3   What risk factors are involved in the development of hypertension?

4   Why does the doctor want to know Mr J’s BMI, waist/hip ratio and lipid profile?

5   Describe the mechanism of action and side-effects of ACE inhibitors

6   What advice would you give to Mr J about his ACE inhibitor?

7   Explain the action of Mr J’s lipid-lowering drug

8   What advice would you give Mr J about his lipid-lowering drug?

ANSWERS

1 Why is blood pressure important to Mr J’s circulatory system?

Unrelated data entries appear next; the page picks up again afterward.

(** C2.  [buildThread] does not return on the annotations
    [{id: "a", references: ["a"]}, {id: "b", references: ["a"]}]: whatever
    the options and however much fuel, the ancestor walk started for "b"
    runs out of fuel. *)
Theorem buildThread_self_reference_diverges :
  forall fuel options,
    buildThread fuel [reply "a" ["a"]; reply "b" ["a"]] options = OutOfFuel.
Proof.
  intros fuel options.
  assert (H : threadAnnotations fuel [reply "a" ["a"]; reply "b" ["a"]] = OutOfFuel).
  { unfold threadAnnotations, linkThreads.
    set (threads0 := initialThreads _).
    cbn [forEach].
    destruct fuel as [|[|fuel]]; [reflexivity | reflexivity |].
    destruct (setParent 2 threads0 (annotationId (reply "a" ["a"]))
                (default [] (references (reply "a" ["a"])))) as [threads1| |] eqn:E1;
      [|vm_compute in E1; discriminate..].
    rewrite (setParent_fuel 2 (S (S fuel)) _ _ _ (Ok threads1));
      [|exact E1|discriminate|lia].
    cbn [mbind result_bind].
    assert (Ha : exists t, objs threads1 !! "a"%string = Some t /\ parent t = Some "a"%string).
    { vm_compute in E1. injection E1 as <-. eexists. split; vm_compute; reflexivity. }
    assert (Hb : exists t, objs threads1 !! "b"%string = Some t /\ parent t = None).
    { vm_compute in E1. injection E1 as <-. eexists. split; vm_compute; reflexivity. }
    destruct Ha as (ta & Ha & Hpa). destruct Hb as (tb & Hb & Hpb).
    rewrite setParent_S.
    change (annotationId (reply "b" ["a"])) with "b"%string.
    change (default [] (references (reply "b" ["a"]))) with ["a"%string].
    rewrite Hb, Hpb.
    change (last ["a"%string]) with (Some "a"%string).
    cbn [truthy]. cbv beta iota. rewrite Ha. cbn [mbind result_bind].
    rewrite (hasPathToRoot_self_parent threads1 "b" "a" ta Ha Hpa); [reflexivity|discriminate..]. }
  unfold buildThread. rewrite H. reflexivity.
Qed.

(** C1.  On the single annotation [{id: "a", references: ["a"]}] the
    ancestor walk accepts "a" as its own parent: when [threadAnnotations]
    returns, the thread "a" has parent "a" and occurs in its own children,
    and the tree returned by [buildThread] does not contain it. *)
Theorem self_reference_becomes_own_parent :
  parent <$> lookupThread (threadAnnotations 2 [reply "a" ["a"]]) "a"
    = Some (Some "a"%string)
  /\ children <$> lookupThread (threadAnnotations 2 [reply "a" ["a"]]) "a"
    = Some ["a"%string]
  /\ hasPathToRoot 1 (initialThreads [reply "a" ["a"]]) "a" "a" = Ok true
  /\ (fun r => children (node r)) <$>
       (match buildThread 2 [reply "a" ["a"]] noOptions with
        | Ok r => Some r
        | _ => None
        end) = Some [].
Proof. vm_compute. repeat split; reflexivity. Qed.

(** ** Placeholders *)

(** C4.  On the single annotation [{id: "B", references: ["A"]}] the
    placeholder stored under the missing id "A" has no annotation, has "B"
    as its only child, and has the id of [DEFAULT_THREAD_STATE], not "A". *)
Theorem placeholder_keeps_default_id :
  id <$> lookupThread (threadAnnotations 2 [reply "B" ["A"]]) "A"
    = Some "__default__"%string
  /\ annotation <$> lookupThread (threadAnnotations 2 [reply "B" ["A"]]) "A"
    = Some None
  /\ children <$> lookupThread (threadAnnotations 2 [reply "B" ["A"]]) "A"
    = Some ["B"%string]
  /\ parent <$> lookupThread (threadAnnotations 2 [reply "B" ["A"]]) "B"
    = Some (Some "A"%string)
  /\ (fun r => map (fun c => id (node c)) (children (node r))) <$>
       (match buildThread 3 [reply "B" ["A"]] noOptions with
        | Ok r => Some r
        | _ => None
        end) = Some ["__default__"%string].
Proof. vm_compute. repeat split; reflexivity. Qed.

(** ** The counting pass, on the result of [buildThread] *)

Lemma buildThread_is_counted fuel annotations options root :
  buildThread fuel annotations options = Ok root ->
  exists thread, root = countRepliesAndDepth thread (-1).
Proof.
  unfold buildThread. intros H.
  apply bind_Ok in H; [|discriminate].
  destruct H as [([threads root0] & _ & H)|[_ H]]; [|discriminate].
  apply bind_Ok in H; [|discriminate].
  destruct H as [(thread & _ & H)|[_ H]]; [|discriminate].
  apply Ok_inj in H. eexists. symmetry. exact H.
Qed.

(** C5.  In the tree returned by [buildThread] the root has depth -1, and
    every node has a reply count equal to the number of its proper
    descendants and children whose depth is one more than its own. *)
Theorem buildThread_counts fuel annotations options root :
  buildThread fuel annotations options = Ok root ->
  depth (node root) = Some (-1) /\ counted (-1) root.
Proof.
  intros H. apply buildThread_is_counted in H as [thread ->].
  pose proof (countRepliesAndDepth_counted thread (-1)) as Hc.
  split; [|exact Hc].
  inversion Hc; subst. simpl. assumption.
Qed.

Lemma buildThread_counts_witness :
  exists root,
    buildThread 4 [reply "A" []; reply "B" ["A"]; reply "C" ["A"; "B"]] noOptions
    = Ok root
    /\ depth (node root) = Some (-1) /\ counted (-1) root.
Proof.
  eexists. split; [vm_compute; reflexivity|].
  apply (buildThread_counts 4 [reply "A" []; reply "B" ["A"]; reply "C" ["A"; "B"]]
                            noOptions).
  vm_compute. reflexivity.
Defined.

(** C10.  [countRepliesAndDepth] leaves [id], [annotation], [parent],
    [visible], [collapsed], [totalChildren] and [highlightState] of every
    node as they were, position by position. *)
Theorem countRepliesAndDepth_changes_only_counts thread d :
  sameFrame thread (countRepliesAndDepth thread d).
Proof. apply countRepliesAndDepth_frame. Qed.

(** ** Invariants of the thread map *)

Lemma AllObjs_store P k o threads :
  P o -> AllObjs P threads -> AllObjs P (store k o threads).
Proof.
  intros Ho Hall k' t. unfold store. simpl.
  rewrite lookup_insert. case_decide; [congruence|]. apply Hall.
Qed.

Section ObjectInvariant.
Variable P : ThreadObj -> Prop.
Hypothesis P_placeholder : P (with_children DEFAULT_THREAD_STATE []).
Hypothesis P_new : forall a, P (newThread a).
Hypothesis P_parent : forall t p, P t -> P (with_parent t p).
Hypothesis P_children : forall t cs, P t -> P (with_children t cs).
Hypothesis P_collapsed : forall t c, P t -> P (with_collapsed t c).

Lemma initialThreads_objs annotations : AllObjs P (initialThreads annotations).
Proof.
  unfold initialThreads.
  assert (H : AllObjs P emptyThreads) by (intros k t; simpl; by rewrite lookup_empty).
  revert H. generalize emptyThreads.
  induction annotations as [|a l IH]; intros threads H; simpl; [exact H|].
  apply IH. apply AllObjs_store; auto.
Qed.

Lemma setParent_objs fuel : forall threads tid parents threads',
  setParent fuel threads tid parents = Ok threads' ->
  AllObjs P threads -> AllObjs P threads'.
Proof.
  induction fuel as [|fuel IH]; intros threads tid parents threads' H Hall;
    [discriminate|].
  rewrite setParent_S in H.
  destruct (objs threads !! tid) as [t|]; [|discriminate].
  destruct (truthy (parent t)); [by apply Ok_inj in H; subst|].
  destruct (last parents) as [parentId|]; [|by apply Ok_inj in H; subst].
  apply bind_Ok in H; [|discriminate].
  destruct H as [(threads1 & H1 & H)|[_ ?]]; [|discriminate].
  assert (Hall1 : AllObjs P threads1).
  { destruct (objs threads !! parentId).
    - by apply Ok_inj in H1; subst.
    - eapply IH; [exact H1|]. apply AllObjs_store; auto. }
  apply bind_Ok in H; [|discriminate].
  destruct H as [([|] & _ & H)|[_ ?]]; [| by apply Ok_inj in H; subst | discriminate].
  apply bind_Ok in H; [|discriminate].
  destruct H as [(threads2 & H2 & H)|[_ ?]]; [|discriminate].
  unfold assignParent in H2.
  destruct (objs threads1 !! tid) as [t1|] eqn:Et1; [|discriminate].
  apply Ok_inj in H2. subst threads2.
  unfold pushChild in H.
  match type of H with
  | context [objs ?T !! parentId] =>
      destruct (objs T !! parentId) as [p|] eqn:Ep; [|discriminate];
      assert (Hall2 : AllObjs P T) by (apply AllObjs_store; eauto)
  end.
  apply Ok_inj in H. subst threads'.
  apply AllObjs_store; eauto.
Qed.

Lemma linkThreads_objs fuel annotations : forall threads threads',
  linkThreads fuel annotations threads = Ok threads' ->
  AllObjs P threads -> AllObjs P threads'.
Proof.
  unfold linkThreads.
  induction annotations as [|a l IH]; intros threads threads' H Hall; simpl in H.
  - by apply Ok_inj in H; subst.
  - apply bind_Ok in H; [|discriminate].
    destruct H as [(threads1 & H1 & H)|[_ ?]]; [|discriminate].
    eapply IH; [exact H|]. eapply setParent_objs; eauto.
Qed.

Lemma collectRoot_objs keys : forall st,
  AllObjs P (fst st) -> AllObjs P (fst (fold_left collectRoot keys st)).
Proof.
  induction keys as [|k keys IH]; intros st Hall; simpl; [exact Hall|].
  apply IH. unfold collectRoot.
  destruct (objs (fst st) !! k) as [t|] eqn:Et; [|exact Hall].
  destruct (truthy (parent t)); [exact Hall|].
  simpl. apply AllObjs_store; eauto.
Qed.

Lemma threadAnnotations_objs fuel annotations threads root :
  threadAnnotations fuel annotations = Ok (threads, root) ->
  AllObjs P threads.
Proof.
  unfold threadAnnotations. intros H.
  apply bind_Ok in H; [|discriminate].
  destruct H as [(threads1 & H1 & H)|[_ ?]]; [|discriminate].
  pose proof (collectRoot_objs (forIn threads1) (threads1, [])) as Hc.
  destruct (fold_left collectRoot (forIn threads1) (threads1, []))
    as [threads2 rootThreads].
  apply Ok_inj in H. injection H as <- _.
  apply Hc. simpl.
  eapply linkThreads_objs; [exact H1|]. apply initialThreads_objs.
Qed.
End ObjectInvariant.

Lemma threadAnnotations_root fuel annotations threads root :
  threadAnnotations fuel annotations = Ok (threads, root) ->
  annotation root = None /\ visible root = true /\ id root = "root"%string.
Proof.
  unfold threadAnnotations. intros H.
  apply bind_Ok in H; [|discriminate].
  destruct H as [(threads1 & H1 & H)|[_ ?]]; [|discriminate].
  destruct (fold_left collectRoot (forIn threads1) (threads1, []))
    as [threads2 rootThreads].
  apply Ok_inj in H. injection H as _ <-. auto.
Qed.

A Blood circulates due to the heart pump establishing a pressure gradient. Blood pressure is determined largely by the hydrostatic (water) pressure which is exerted by the blood on the walls of blood vessels. The heart is actually two pumps. The left side is responsible for exerting strong pressure within the left ventricle to push blood forward through the aorta into the systemic system. The highest average pressure, created in the left ventricle, is observed in the aortic arch before the coronary branches, and measures approximately 95mmHg.

The right side of the heart, where deoxygenated blood is returning to the lungs, is at a much lower pressure. The average lowest pressure is at the junction of the superior and inferior vena cava as it returns to the right atrium, where it is about 3–5mmHg. Blood circulates in these two systems. The rate of flow is dependent upon arterial blood pressure and the peripheral resistance (opposition to blood flow) provided by blood vessels and blood viscosity (stickiness of blood).

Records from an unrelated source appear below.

(** * hectoday/http: the request-dispatch pipeline

    A shallow embedding of [packages/http/src]: [internal/validation.ts]
    (parseQuery, parseBody, validateInputs), the module of [group],
    [router.ts] (createRouter, match, handle) and [runtime.ts]
    (setupHttp, fetch, defaultOnError), followed by the properties of the
    dispatch pipeline.

    Conventions of the embedding.
    - A JavaScript value of type [unknown] is a [JsVal]; [Record<string, T>]
      is a [gmap string T]; an optional property is an [option].
    - [async] functions are awaited one after the other, so a computation
      is a pair of the calls it made, in order, and of its outcome, which
      is either a thrown value or a result (the monad [M]).
    - Callbacks supplied by the application (guards, handlers, hooks, the
      validator adapter) are functions of their arguments; a callback that
      may throw returns a sum.  The framework records an [Event] each time
      it calls one of them, and each time it reads the request body.
    - The host's built-ins ([JSON.parse], [URLPattern], [URL], and the
      properties that a plain object inherits) are the fields of the class
      [Runtime]. *)

From stdpp Require Import gmap strings list fin_maps option pretty.

#[local] Set Warnings "-register-all,-clear-no-such-hyp".
#[local] Open Scope string_scope.
#[local] Open Scope list_scope.

(** ** JavaScript values *)

Inductive ErrorClass := SyntaxError | TypeError | OtherError.

Record ErrorObj := { err_class : ErrorClass; err_message : string }.

Inductive JsVal : Type :=
| JUndefined
| JNull
| JBool (b : bool)
| JNum (n : Z)
| JStr (s : string)
| JArr (items : list JsVal)
| JObj (fields : gmap string JsVal)
| JError (e : ErrorObj)
| JBuiltin (name : string).

(** [v !== undefined] *)
Definition is_undefined (v : JsVal) : bool :=
  match v with JUndefined => true | _ => false end.

(** [null] and [undefined]: reading a property of these throws. *)
Definition is_nullish (v : JsVal) : bool :=
  match v with JUndefined | JNull => true | _ => false end.

(** Values that can carry a property; assigning a property to any other
    value throws in a module (strict mode).  [JBuiltin name] is an object of
    the host, known by its name: a built-in function or prototype. *)
Definition is_object (v : JsVal) : bool :=
  match v with JArr _ | JObj _ | JError _ | JBuiltin _ => true | _ => false end.

(** [error instanceof SyntaxError] *)
Definition instanceof_SyntaxError (v : JsVal) : option ErrorObj :=
  match v with
  | JError e => match err_class e with SyntaxError => Some e | _ => None end
  | _ => None
  end.

(** ** validation-types.ts *)

Inductive ValidationPart := PartParams | PartQuery | PartBody.

Record ValidationIssue := {
  issue_part : ValidationPart;
  issue_path : list string;
  issue_message : string;
  issue_code : option string;
}.

Inductive SafeParseResult :=
| SafeParseSuccess (data : JsVal)
| SafeParseFailure (error : JsVal).

Record SchemaLike := { safeParse : JsVal → SafeParseResult }.

(** [ValidateErr.error] is optional: an absent one reads as [JUndefined]. *)
Inductive ValidateResult :=
| ValidateOk (value : JsVal)
| ValidateErr (issues : list ValidationIssue) (error : JsVal).

(** The adapter returns a [ValidateResult], as its interface says; an adapter
    that throws is outside this contract. *)
Record Validator := {
  validate : SchemaLike → JsVal → ValidationPart → ValidateResult;
}.

Record RequestSchemas := {
  schema_params : option SchemaLike;
  schema_query : option SchemaLike;
  schema_body : option SchemaLike;
}.

Record Received := {
  received_params : JsVal;
  received_query : JsVal;
  received_body : JsVal;
}.

(** [Partial<Record<ValidationPart, unknown>>] *)
Record PartErrors := {
  errors_params : option JsVal;
  errors_query : option JsVal;
  errors_body : option JsVal;
}.

Inductive InputState :=
| InputOk (params query body : JsVal)
| InputErr (failed : list ValidationPart) (issues : list ValidationIssue)
           (received : Received) (errors : option PartErrors).

Definition input_ok (i : InputState) : bool :=
  match i with InputOk _ _ _ => true | InputErr _ _ _ _ => false end.

(** ** route.ts *)

Inductive ResponseBody := BodyText (text : string) | BodyJson (v : JsVal).

Record Response := { status : nat; resp_body : ResponseBody }.

(** The request.  [req_body] is [None] when [request.body] is null;
    otherwise it holds what [await request.text()] does: it throws, or it
    gives the whole body as text. *)
Record Request := {
  req_method : string;
  req_url : string;
  req_body : option (JsVal + string);
}.

(** A value of the object that [parseQuery] returns: a string, an array of
    strings, or the array [[first, ...rest]] that starts with a value found on
    the prototype chain. *)
Inductive QueryValue :=
| QString (s : string)
| QArray (l : list string)
| QInherited (first : JsVal) (rest : list string).

Record RawValues := {
  raw_params : gmap string (option string);
  raw_query : gmap string QueryValue;
  raw_body : JsVal;
}.

Record Context := {
  ctx_request : Request;
  ctx_raw : RawValues;
  ctx_input : InputState;
  ctx_locals : gmap string JsVal;
}.

(** A thrown value, with its [context] property when it has a truthy one.
    [thrown_readonly] tells that the value is an object on which the
    assignment [error.context = ...] fails: it is frozen or not extensible, or
    its [context] is read-only.  (An object that runs code of its own on the
    assignment, a setter or a proxy, is not described.) *)
Record Thrown := {
  thrown_value : JsVal;
  thrown_context : option Context;
  thrown_readonly : bool;
}.

Inductive GuardResult :=
| Allow (locals : option (gmap string JsVal))
| Deny (deny : Response).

The blood vessels are responsible for delivering blood flow from the heart to the cellular level following a direct sequence, as follows.

•   The arteries that carry blood away from the heart and towards the tissues, while the heart ventricles pump blood into the aorta (systemic system) and the pulmonary artery (bringing deoxygenated blood back to the lungs for reoxygenation).

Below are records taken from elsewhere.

(** * Omega-Robot: the [omega] cog (src/cogs/omega.py)

    A shallow embedding of the issue-reference cog: the two regular
    expressions that recognise colour codes and issue references, the
    renderer [make_embed] with its two truncation rules, the registry of
    dismissible embeds ([Omega.issue_embeds]) and the two event handlers
    [on_message] and [on_raw_reaction_add].

    Python values are modelled as follows.
    - [str] is a list of Unicode code points ([N]); [len] is [length];
      a value the tracker may send as [null] is an [option].
    - [int] is [Z] where the code computes with it, [N] for counters the
      tracker only ever reports as naturals, [nat] for list indices.
    - [dict] is a [gmap]; a JSON object with a fixed shape is a record.
    - an exception is a [Raise] outcome; awaited calls on the platform and
      on the HTTP APIs are answered by an environment that sees the whole
      history of actions performed so far. *)

From Stdlib Require Import ZArith NArith List Ascii String Lia.
From Stdlib Require Import DecimalString DecimalN DecimalPos.
From Equations Require Import Equations.
From stdpp Require Import base list gmap.

Local Open Scope nat_scope.

(** ** Python strings *)

Module Py.

Definition char := N.
Definition str := list char.

(** An ASCII literal of the source. *)
Definition lit (s : string) : str :=
  map N_of_ascii (list_ascii_of_string s).

(** [str(n)] of a non-negative [int], as an f-string renders it. *)
Definition str_of_int (n : N) : str :=
  lit (NilZero.string_of_uint (N.to_uint n)).

(** [sep.join(l)]. *)
Fixpoint join (sep : str) (l : list str) : str :=
  match l with
  | [] => []
  | x :: t =>
      match t with
      | [] => x
      | _ :: _ => x ++ sep ++ join sep t
      end
  end.

(** [c in s]. *)
Definition contains (c : char) (s : str) : bool :=
  existsb (N.eqb c) s.

(** [s.lstrip(chars)], [s.rstrip(chars)] and [s.strip(chars)]. *)
Fixpoint lstrip (chars : str) (s : str) : str :=
  match s with
  | [] => []
  | c :: t => if contains c chars then lstrip chars t else s
  end.

Definition rstrip (chars : str) (s : str) : str :=
  rev (lstrip chars (rev s)).

Definition strip (chars : str) (s : str) : str :=
  rstrip chars (lstrip chars s).

(** [l.pop(i)] for [0 <= i]: [None] stands for IndexError. *)
Definition pop {A} (i : nat) (l : list A) : option (A * list A) :=
  match l !! i with
  | Some x => Some (x, delete i l)
  | None => None
  end.

(** [l.insert(i, x)] for [0 <= i]: an index past the end appends. *)
Definition insert_at {A} (i : nat) (x : A) (l : list A) : list A :=
  take i l ++ x :: drop i l.

Definition nl : str := [10%N].

End Py.

Import Py.

Arguments lit : simpl never.
Arguments str_of_int : simpl never.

•   The arterioles, smaller subdivisions of the arteries, carry blood into the capillaries – tiny, thin-walled vessels that allow for gaseous exchanges between the two systems.

•   The capillaries then unite the arterioles with the venules – small vessels that receive blood from the capillaries and begin the transportation of deoxygenated blood back to the veins.

•   The veins are formed at the merger of the venules. Ultimately their role is to return deoxygenated blood to the right side of the heart (Cohen 2012).

2 How does Mr J’s body normally regulate his blood pressure?

A

•   Among the factors that affect blood pressure is the total blood volume available. On average, a 70kg healthy man has approximately 5L of blood in his body. This equates to 20% circulating volume for each litre respectfully. Should a loss of volume occur (through haemorrhage, for example), blood pressure will drop. Other considerations are:

•   heart rate;

•   stroke volume (the volume of blood ejected from the ventricle with each beat of the heart);

•   blood vessel compliance;

•   blood vessel elasticity;

•   resistance to blood flow (Watson 2003).

THE RENIN–ANGIOTENSIN SYSTEM

The renin–angiotensin system is the most important of the endocrine systems controlling blood pressure, and works in the following way.

•   The kidneys’ juxtaglomerular apparatus secretes renin (an enzyme that is released in response to low serum sodium or low blood pressure).

•   Renin activates the inactive plasma protein angiotensinogen to produce angiotensin I (still a physiologically inactive substance).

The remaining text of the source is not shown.